I remember asking a question (I don’t remember what the question was, now) but I do remember Dale’s answer: “I don’t know, and it doesn't matter anyway”.  He went on to explain that there are things that must be accepted on faith, and that God would work out the details.  That conversation was a turning point in my life.  I understood, really understood for the first time, that I was a sinner and was not capable of doing anything on my own that would make me good enough to be acceptable to God.  But Jesus had already paid the price required of me, and all I had to do was accept that, and God would work out all of the details.  Because of that acceptance, that profession of faith, I entered into a relationship that had always been available to me, but I had rejected, because I thought I needed to be in control of every aspect of my life.  God has been faithful, even when I haven’t.  I can tell you that He keeps his promises.

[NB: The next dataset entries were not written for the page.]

(** * Website Change Radar: value extraction and change ledger

    A shallow embedding of [website_change_radar_discord.py] and the
    properties of its extraction strategies, difference analyser and
    change ledger.

    Conventions.  A Python [str] is a list of Unicode code points
    ([N]); ASCII literals of the source are written as Rocq strings and
    converted with [lit].  A Python [dict] is an association list in
    insertion order with unique keys.  Compiled regular expressions are
    values of a small regex syntax run by a backtracking matcher that
    follows CPython's [sre] engine on the constructs the three patterns
    of the source use. *)

From Stdlib Require Import String Ascii.
From Stdlib Require Import List NArith ZArith Lia Bool Arith.
From Stdlib Require Import Floats.SpecFloat DecimalString.
From Stdlib Require Import Sorting.Sorted Sorting.Permutation.
Import ListNotations.

Set Implicit Arguments.

(* ================================================================= *)
(** ** Python strings *)

Module PyStr.

Definition str := list N.

(** An ASCII literal of the source. *)
Definition lit (s : string) : str :=
  map N_of_ascii (list_ascii_of_string s).

Fixpoint eqb (a b : str) : bool :=
  match a, b with
  | [], [] => true
  | x :: a', y :: b' => N.eqb x y && eqb a' b'
  | _, _ => false
  end.

(** [a < b] on [str]: lexicographic on code points. *)
Fixpoint ltb (a b : str) : bool :=
  match a, b with
  | _, [] => false
  | [], _ :: _ => true
  | x :: a', y :: b' => N.ltb x y || (N.eqb x y && ltb a' b')
  end.

(** [s[:n]] *)
Definition slice_to (n : nat) (s : str) : str := firstn n s.

(** [s.replace(c, "")] for a one-character [c]. *)
Definition remove_char (c : N) (s : str) : str :=
  filter (fun x => negb (N.eqb x c)) s.

Definition in_range (lo hi c : N) : bool := N.leb lo c && N.leb c hi.

End PyStr.

Import PyStr.

(* ================================================================= *)
(** ** Character classes of the [re] module on [str] patterns *)

Module CharClass.

(** [[0-9]] *)
Definition ascii_digit (c : N) : bool := in_range 48 57 c.

(** [[0-9,]] *)
Definition digit_or_comma (c : N) : bool := ascii_digit c || N.eqb c 44.

(** [\.] *)
Definition dot (c : N) : bool := N.eqb c 46.

(** The class in [PRICE_PATTERN] as the source file spells it: the
    three characters U+00C2, U+00A3 (pound sign) and [$]. *)
Definition currency (c : N) : bool :=
  N.eqb c 194 || N.eqb c 163 || N.eqb c 36.

(** [\s] on a [str] pattern: the characters for which [str.isspace]
    holds. *)
Definition space (c : N) : bool :=
  in_range 9 13 c || in_range 28 32 c || N.eqb c 133 || N.eqb c 160
  || N.eqb c 5760 || in_range 8192 8202 c || in_range 8232 8233 c
  || N.eqb c 8239 || N.eqb c 8287 || N.eqb c 12288.

(** [\d] on a [str] pattern: the characters of Unicode category Nd
    (Unicode 14.0, the database of CPython 3.11). *)
Definition decimal_ranges : list (N * N) :=
  [ (48, 57); (1632, 1641); (1776, 1785); (1984, 1993); (2406, 2415);
    (2534, 2543); (2662, 2671); (2790, 2799); (2918, 2927); (3046, 3055);
    (3174, 3183); (3302, 3311); (3430, 3439); (3558, 3567); (3664, 3673);
    (3792, 3801); (3872, 3881); (4160, 4169); (4240, 4249); (6112, 6121);
    (6160, 6169); (6470, 6479); (6608, 6617); (6784, 6793); (6800, 6809);
    (6992, 7001); (7088, 7097); (7232, 7241); (7248, 7257); (42528, 42537);
    (43216, 43225); (43264, 43273); (43472, 43481); (43504, 43513);
    (43600, 43609); (44016, 44025); (65296, 65305); (66720, 66729);
    (68912, 68921); (69734, 69743); (69872, 69881); (69942, 69951);
    (70096, 70105); (70384, 70393); (70736, 70745); (70864, 70873);
    (71248, 71257); (71360, 71369); (71472, 71481); (71904, 71913);
    (72016, 72025); (72784, 72793); (73040, 73049); (73120, 73129);
    (92768, 92777); (92864, 92873); (93008, 93017); (120782, 120831);
    (123200, 123209); (123632, 123641); (125264, 125273); (130032, 130041) ]%N.

Definition decimal (c : N) : bool :=
  existsb (fun r => in_range (fst r) (snd r) c) decimal_ranges.

(** A literal character. *)
Definition exactly (a : N) (c : N) : bool := N.eqb c a.

(** A literal ASCII character under [re.IGNORECASE]: the characters
    whose simple lower case is the literal's, plus the engine's extra
    equivalents (dotless and dotted i, long s, Kelvin sign). *)
Definition ascii_lower (a : N) : N :=
  if in_range 65 90 a then (a + 32)%N else a.
(** * ndspacker: a shallow embedding of [src/ndspacker/__main__.py]

    The program packs an ARM9 ELF and an optional ARM7 image into a
    Nintendo DS ROM by driving three external tools.  This file embeds
    the program as Rocq functions and proves the properties the
    specification states about it.

    Conventions of the embedding:
    - Python [bytes] are [list byte]; Python [int] is [Z] (unbounded).
    - Python [str] is Rocq [string]; a character is a code point below
      256 (the Latin-1 range of Unicode).
    - Python [dict] with string keys is stdpp's [gmap string _].
    - A [pathlib.Path] is its text, [str(path)]: for a path made of a
      command-line argument the normal form [Py.path_str] of the
      argument. The working directory and the names [tempfile]
      chooses are such texts, with no NUL character and other than
      the root; joining one with a file name inserts one slash. The
      file system maps the text of a path to what is there.
    - Console output is part of the model where it can fail:
      [rich.print] raises [MarkupError] on a text whose markup it
      rejects, and the texts of lines 40, 104, 108 and 122 carry a
      command line, a path or a header value. The other texts the
      program prints are fixed in the source, with numbers filled in,
      and their tags balance; the usage line goes through the
      built-in [print].
    - Making a temporary directory succeeds. Permissions are not
      part of the model, and the output of a tool is the text
      [subprocess] decodes. *)

From Stdlib Require Import ZArith Lia.
From Stdlib Require Import Strings.Ascii Strings.Byte.
From stdpp Require Import base option list strings gmap pretty.

Local Open Scope Z_scope.

(** ** Exceptions and results *)

(** The exceptions the program can raise. [sys.exit(n)] raises
    [SystemExit n]; [TOMLDecodeError] is the error of the decoder of
    the configuration file, which for bytes that are no UTF-8 Python
    names [UnicodeDecodeError]; [MarkupError] is the error of [rich]. *)
Inductive exn :=
| SystemExit (code : Z)
| IndexError
| KeyError (key : string)
| ValueError
| TypeError
| FileNotFoundError
| IsADirectoryError
| CalledProcessError (returncode : Z)
| TOMLDecodeError
| MarkupError.

Inductive result (A : Type) :=
| Ok (a : A)
| Raise (e : exn).
Arguments Ok {A} a.
Arguments Raise {A} e.

#[global] Instance result_ret : MRet result := fun A a => Ok a.
#[global] Instance result_bind : MBind result := fun A B f r =>
  match r with
  | Ok a => f a
  | Raise e => Raise e
  end.

(** ** Python values used by the program *)

Module Py.

(** [seq[lo:hi]] with a step of one: a negative index counts from the
    end, and every index is clamped into [0, len]. *)
Definition slice_index (len i : Z) : Z :=
  if i <? 0 then Z.max 0 (i + len) else Z.min i len.

Definition slice {A} (l : list A) (lo hi : Z) : list A :=
  let n := Z.of_nat (List.length l) in
  let start := slice_index n lo in
  let stop := slice_index n hi in
  take (Z.to_nat (stop - start)) (drop (Z.to_nat start) l).

Definition byte_val (b : byte) : Z := Z.of_N (Byte.to_N b).

(** [int.from_bytes(bs, byteorder="little")], for any length of [bs]. *)
Definition int_from_bytes_little (bs : list byte) : Z :=
  fold_right (fun b acc => byte_val b + 256 * acc) 0 bs.

Definition code (c : ascii) : Z := Z.of_N (N_of_ascii c).

(** [str.isspace] on one character, as [str.strip] uses it. *)
Definition is_space (c : ascii) : bool :=
  let n := code c in
  (9 <=? n) && (n <=? 13) || (28 <=? n) && (n <=? 31)
  || (n =? 32) || (n =? 133) || (n =? 160).

Fixpoint lstrip (s : string) : string :=
  match s with
  | String c s' => if is_space c then lstrip s' else s
  | EmptyString => EmptyString
  end.

Fixpoint rstrip (s : string) : string :=
  match s with
  | String c s' =>
      match rstrip s' with
      | EmptyString => if is_space c then EmptyString else String c EmptyString
      | r => String c r
      end
  | EmptyString => EmptyString
  end.

(** [s.strip()] *)
Definition strip (s : string) : string := rstrip (lstrip s).

Definition lower_char (c : ascii) : ascii :=
  let n := code c in
  if (65 <=? n) && (n <=? 90)
     || (192 <=? n) && (n <=? 222) && negb (n =? 215)
  then ascii_of_N (Z.to_N (n + 32)) else c.

Fixpoint map_chars (f : ascii -> ascii) (s : string) : string :=
  match s with
  | String c s' => String (f c) (map_chars f s')
  | EmptyString => EmptyString
  end.

(** [s.lower()] *)
Definition lower (s : string) : string := map_chars lower_char s.

(** [s.replace(old, new)] for one-character [old] and [new]. *)
Definition replace (old new : ascii) (s : string) : string :=
  map_chars (fun c => if Ascii.eqb c old then new else c) s.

Dale’s wife, Jane Ellen, was diagnosed with terminal cancer and given four or five months to live.  I listened last night as the two of them described the emotions of being told that she would never live to see any of her five children married and have kids of their own.  She told  me that she did not understand God’s plan in all of this, but knew he had a plan, and if she would surrender it all to him, he would work out all of the details.  After that surrender, she said she had a peace about it, and knew God was big enough to deal with even this. 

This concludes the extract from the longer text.